Stored data entries:
-- Opening Marker --

(** [os.path.join] of the two halves of [os.path.split(p)] gives [p] back
    when [p] holds no doubled ['/']. *)
Lemma join_dirname_basename p :
  double_slash p = false ->
  Path.join (Path.dirname p) (Path.basename p) = p.
Proof.
  intros Hd.
  pose proof (upto_last_slash_basename p) as Hsplit.
  assert (Hs : Str.startswith "/" (Path.basename p) = false).
  { destruct (Str.startswith "/" (Path.basename p)) eqn:E; [|reflexivity].
    apply startswith_slash in E. by rewrite basename_has_no_slash in E. }
  unfold Path.dirname, Path.join. rewrite Hs.
  destruct (upto_last_slash_shape p) as [Hh | (q & Hh)]; rewrite Hh in *.
  - exact Hsplit.
  - assert (Hq : double_slash (q ++ "/")%string = false).
    { rewrite <- Hsplit in Hd. by apply double_slash_prefix in Hd. }
    apply no_double_slash_before_slash in Hq.
    destruct q as [|c q]; [exact Hsplit|].
    assert (Hne : String c q <> "") by congruence.
    assert (Ha : Path.all_slashes (String c q ++ "/")%string = false).
    { destruct (Path.all_slashes (String c q ++ "/")%string) eqn:A; [|reflexivity].
      rewrite all_slashes_app in A. apply andb_prop in A as [A _].
      apply all_slashes_endswith in A; congruence. }
    change (String.eqb (String c q ++ "/")%string "") with false.
    rewrite Ha. cbn [negb andb].
    rewrite rstrip_slash_one by assumption.
    change (String.eqb (String c q) "") with false. rewrite Hq. cbn [orb].
    rewrite <- Hsplit at 2. by rewrite str_app_assoc.
Qed.

Lemma startswith_slash_cons e s :
  Str.startswith "/" (String e s) = Ascii.eqb "/" e.
Proof.
  change (Str.startswith "/" (String e s)) with (if Ascii.eqb "/" e then true else false).
  by destruct (Ascii.eqb "/" e).
Qed.

Lemma double_slash_app a b :
  double_slash a = false -> double_slash b = false ->
  Str.endswith "/" a = false \/ Str.startswith "/" b = false ->
  double_slash (a ++ b)%string = false.
Proof.
  intros Ha Hb. induction a as [|c a IH]; intros Hab; [exact Hb|].
  destruct a as [|d a].
  - change ((String c "" ++ b)%string) with (String c b).
    destruct b as [|e b]; [reflexivity|].
    rewrite double_slash_cons2, Hb, orb_false_r.
    rewrite endswith_slash_single, startswith_slash_cons in Hab.
    rewrite (Ascii.eqb_sym e "/").
    destruct Hab as [-> | ->]; [reflexivity | apply andb_false_r].
  - change ((String c (String d a) ++ b)%string)
      with (String c (String d (a ++ b)%string)).
    rewrite double_slash_cons2 in *. apply orb_false_elim in Ha as [-> Ha].
    cbn [orb]. apply IH; [exact Ha|].
    destruct Hab as [Hab | Hab]; [left | by right].
    rewrite endswith_cons in Hab.
    by destruct (String.eqb "/" (String c (String d a))).
Qed.

(** ** Member names as [zipfile] extracts them *)

Lemma split_slash_no_slash s :
  Forall (fun x => Str.has_slash x = false) (Str.split_slash s).
Proof.
  induction s as [|c s IH]; [by repeat constructor|].
  cbn [Str.split_slash]. destruct (Ascii.eqb c "/") eqn:C.
  - constructor; [reflexivity | exact IH].
  - destruct (Str.split_slash s) as [|x r].
    + constructor; [|constructor]. by rewrite has_slash_cons, C.
    + apply Forall_cons in IH as [Hx Hr].
      constructor; [|exact Hr]. by rewrite has_slash_cons, C.
Qed.

Lemma no_slash_no_double x : Str.has_slash x = false -> double_slash x = false.
Proof.
  induction x as [|a x IH]; [reflexivity|]. destruct x as [|b x]; [reflexivity|].
  rewrite has_slash_cons. destruct (Ascii.eqb a "/") eqn:C; [discriminate|].
  intros H. rewrite double_slash_cons2, C. cbn [andb orb]. by apply IH.
Qed.

Lemma no_slash_not_endswith x : Str.has_slash x = false -> Str.endswith "/" x = false.
Proof.
  intros H. destruct (Str.endswith "/" x) eqn:E; [|reflexivity].
  destruct (endswith_elim _ _ E) as (pre & ->).
  rewrite has_slash_app in H. apply orb_false_elim in H as [_ H]. discriminate H.
Qed.

Lemma no_slash_not_startswith x : Str.has_slash x = false -> Str.startswith "/" x = false.
Proof.
  intros H. destruct (Str.startswith "/" x) eqn:E; [|reflexivity].
  apply startswith_slash in E. congruence.
Qed.

(** A ['/'] put before a path that does not start with one doubles none. *)
Lemma double_slash_after_slash s :
  double_slash s = false -> Str.startswith "/" s = false ->
  double_slash (String "/" s) = false.
Proof.
  intros Hd Hs. destruct s as [|e s]; [reflexivity|].
  rewrite double_slash_cons2, Hd, orb_false_r.
  rewrite startswith_slash_cons in Hs. rewrite (Ascii.eqb_sym e "/"), Hs.
  apply andb_false_r.
Qed.

Lemma join_slash_cons2 x y l :
  Str.join_slash (x :: y :: l) = (x ++ "/" ++ Str.join_slash (y :: l))%string.
Proof. reflexivity. Qed.

(** Joined again, components that are not empty and hold no ['/'] give a
    relative path without a doubled ['/']. *)
Lemma join_slash_clean l :
  Forall (fun x => x <> "" /\ Str.has_slash x = false) l ->
  double_slash (Str.join_slash l) = false /\
  Str.startswith "/" (Str.join_slash l) = false.
Proof.
  induction l as [|x l IH]; [by split|]. intros H.
  apply Forall_cons in H as [[Hne Hx] Hl]. specialize (IH Hl).
  destruct l as [|y l].
  - split; [by apply no_slash_no_double | by apply no_slash_not_startswith].
  - destruct IH as [Hd Hs]. rewrite join_slash_cons2. split.
    + apply double_slash_app.
      * by apply no_slash_no_double.
      * by apply double_slash_after_slash.
      * left. by apply no_slash_not_endswith.
    + destruct x as [|c x]; [congruence|].
      change ((String c x ++ "/" ++ Str.join_slash (y :: l))%string)
        with (String c (x ++ "/" ++ Str.join_slash (y :: l))%string).
      rewrite startswith_slash_cons, Ascii.eqb_sym.
      rewrite has_slash_cons in Hx. by destruct (Ascii.eqb c "/").
Qed.

Lemma arcname_clean n :
  double_slash (arcname n) = false /\ Str.startswith "/" (arcname n) = false.
Proof.
  unfold arcname. apply join_slash_clean.
  apply List.Forall_forall. intros x Hx. apply List.filter_In in Hx as [Hx Hv].
  split.
  - intros ->. discriminate Hv.
  - exact (proj1 (List.Forall_forall _ _) (split_slash_no_slash n) x Hx).
Qed.

Example arcname_dot : arcname "./a.txt" = "a.txt".
Proof. reflexivity. Qed.

Example arcname_absolute : arcname "/etc//x/../passwd" = "etc/x/passwd".
Proof. reflexivity. Qed.

(** Two members are written to one file exactly when [zipfile] extracts
    them under one name. *)
Lemma member_path_eq extract_path n1 n2 :
  member_path extract_path n1 = member_path extract_path n2 <->
  arcname n1 = arcname n2.
Proof.
  unfold member_path, Path.join.
  rewrite (proj2 (arcname_clean n1)), (proj2 (arcname_clean n2)).
  split; [|by intros ->].
  destruct (String.eqb extract_path "" || Str.endswith "/" extract_path); intros H.
  - by apply String.app_inj in H.
  - apply String.app_inj in H. by apply String.app_inj in H.
Qed.
(** A turn beyond the start chunk: after the window is read, what is left
    is the write of the chunk and the save of the checkpoint. *)
Lemma window_step_tail self src (s total : Z) w st :
  s < chunk_num st + 1 →
  let n := chunk_num st + 1 in
  let df := chunk_table self src (window_at self src w) in
  let tail :=
    ((match df with
      | Some _ => save_chunk df n
      | None => ret tt
      end) >> save_progress n) (set_chunk_num n st) in
  window_step self src (JInt s) total w st =
  mkRun ((if n mod 100 =? 0 then [EvLog (MsgProgress n total)] else []) ++
         chunk_events self src (window_at self src w) ++ events tail)
        (final tail) (outcome tail).
Proof.
  intros Hs n df tail. unfold window_step, process_window.
  eapply (bind_ok_run _ _ _ []); [reflexivity|].
  eapply (bind_ok_run _ _ _ []); [reflexivity|].
  eapply (bind_ok_run _ _ _ []); [reflexivity|].
  cbn [chunk_num set_chunk_num]. fold n. rewrite (proj2 (Z.leb_gt _ _)) by done.
  eapply bind_ok_run; [apply when_log_scan|].
  eapply bind_ok_run; [apply process_chunk_run|].
  fold (window_at self src w). fold df. apply run_eta.
Qed.

(** One turn of the loop under any kill budget.  Either the turn completes,
    with the state the unkilled turn leaves, or the process is killed: then
    the checkpoint file is torn, or the files are the ones the turn started
    on but for the chunk file of the turn. *)
Lemma window_step_kill self src (s total : Z) w st d :
  chunks_dir (disk st) = Some d → s < chunk_num st + 1 →
  let n := chunk_num st + 1 in
  let df := chunk_table self src (window_at self src w) in
  let p := <["last_chunk" := JInt n]> (progress st) in
  let r := window_step self src (JInt s) total w st in
  (∃ k', outcome r = Ok tt ∧
         final r = mkScan p n
           (set_chunks_dir
              (Some (set_progress_json (Some (Json p)) (with_chunk n df d)))
              (disk st)) k') ∨
  (outcome r = Killed ∧
   (mid_turn n df (disk st) (disk (final r)) ∨ torn (disk (final r)))).
Proof.
  intros Hd Hs n df p r. unfold r.
  rewrite (window_step_tail self src s total w st Hs). cbn zeta.
  fold n df. cbn [final outcome].
  set (st1 := set_chunk_num n st).
  assert (Hd1 : chunks_dir (disk st1) = Some d) by done.
  destruct (save_if_table_kill st1 d n df Hd1) as [(k' & Ho & Hf)|(Ho & Hmid)];
    cbn zeta in *.
  - destruct (bind_fo_ok _ (λ _, save_progress n) st1 tt Ho) as [-> ->].
    rewrite Hf.
    set (st2 := mkScan (progress st1) (chunk_num st1)
                  (set_chunks_dir (Some (with_chunk n df d)) (disk st1)) k').
    destruct (save_progress_kill st2 (with_chunk n df d) n eq_refl)
      as [(k'' & Ho2 & Hf2)|(Ho2 & Hk2)]; cbn zeta in *.
    + left. exists k''. split; [done|]. rewrite Hf2. done.
    + right. split; [done|]. destruct Hk2 as [Hsame|Htorn]; [|by right].
      left. rewrite Hsame. cbn [st2 disk st1 set_chunk_num].
      unfold mid_turn, with_chunk.
      destruct (rows_to_write df) as [rows|] eqn:Hrows.
      * right. split; [done|]. by exists d, (CsvGz rows).
      * left. destruct st as [p0 c [a b t dd] k]. cbn in *. by subst.
  - destruct (bind_fo_killed _ (λ _, save_progress n) st1 Ho) as [-> ->].
    right. split; [done|]. by left.
Qed.
End KillSteps.

Section KillLoop.
Context {F : Type} `{FloatLe F}.
Implicit Types (self : Processor F) (src : Raster F) (st : Scan F) (fs : FS F)
  (d : ChunksDir F) (w : Window).

Lemma scan_loop_cons_ok self src (start : JVal) (total : Z) w (ws : list Window) st :
  outcome (window_step self src start total w st) = Ok tt →
  final (scan_loop self src start total (w :: ws) st)
  = final (scan_loop self src start total ws
             (final (window_step self src start total w st))) ∧
  outcome (scan_loop self src start total (w :: ws) st)
  = outcome (scan_loop self src start total ws
               (final (window_step self src start total w st))).
Proof.
  intros Ho. unfold scan_loop. cbn [for_each].
  exact (bind_fo_ok _ (λ _, for_each ws (window_step self src start total)) st tt Ho).
Qed.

-- Closing Marker --

■ TASK ■
Transcribe the records above exactly, beginning at the line that contains "pose proof (upto_last_slash_basename" and ending with the line that contains "assert (Hne : String", both included, and nothing else.

■ TASK RESULT ■
  pose proof (upto_last_slash_basename p) as Hsplit.
  assert (Hs : Str.startswith "/" (Path.basename p) = false).
  { destruct (Str.startswith "/" (Path.basename p)) eqn:E; [|reflexivity].
    apply startswith_slash in E. by rewrite basename_has_no_slash in E. }
  unfold Path.dirname, Path.join. rewrite Hs.
  destruct (upto_last_slash_shape p) as [Hh | (q & Hh)]; rewrite Hh in *.
  - exact Hsplit.
  - assert (Hq : double_slash (q ++ "/")%string = false).
    { rewrite <- Hsplit in Hd. by apply double_slash_prefix in Hd. }
    apply no_double_slash_before_slash in Hq.
    destruct q as [|c q]; [exact Hsplit|].
    assert (Hne : String c q <> "") by congruence.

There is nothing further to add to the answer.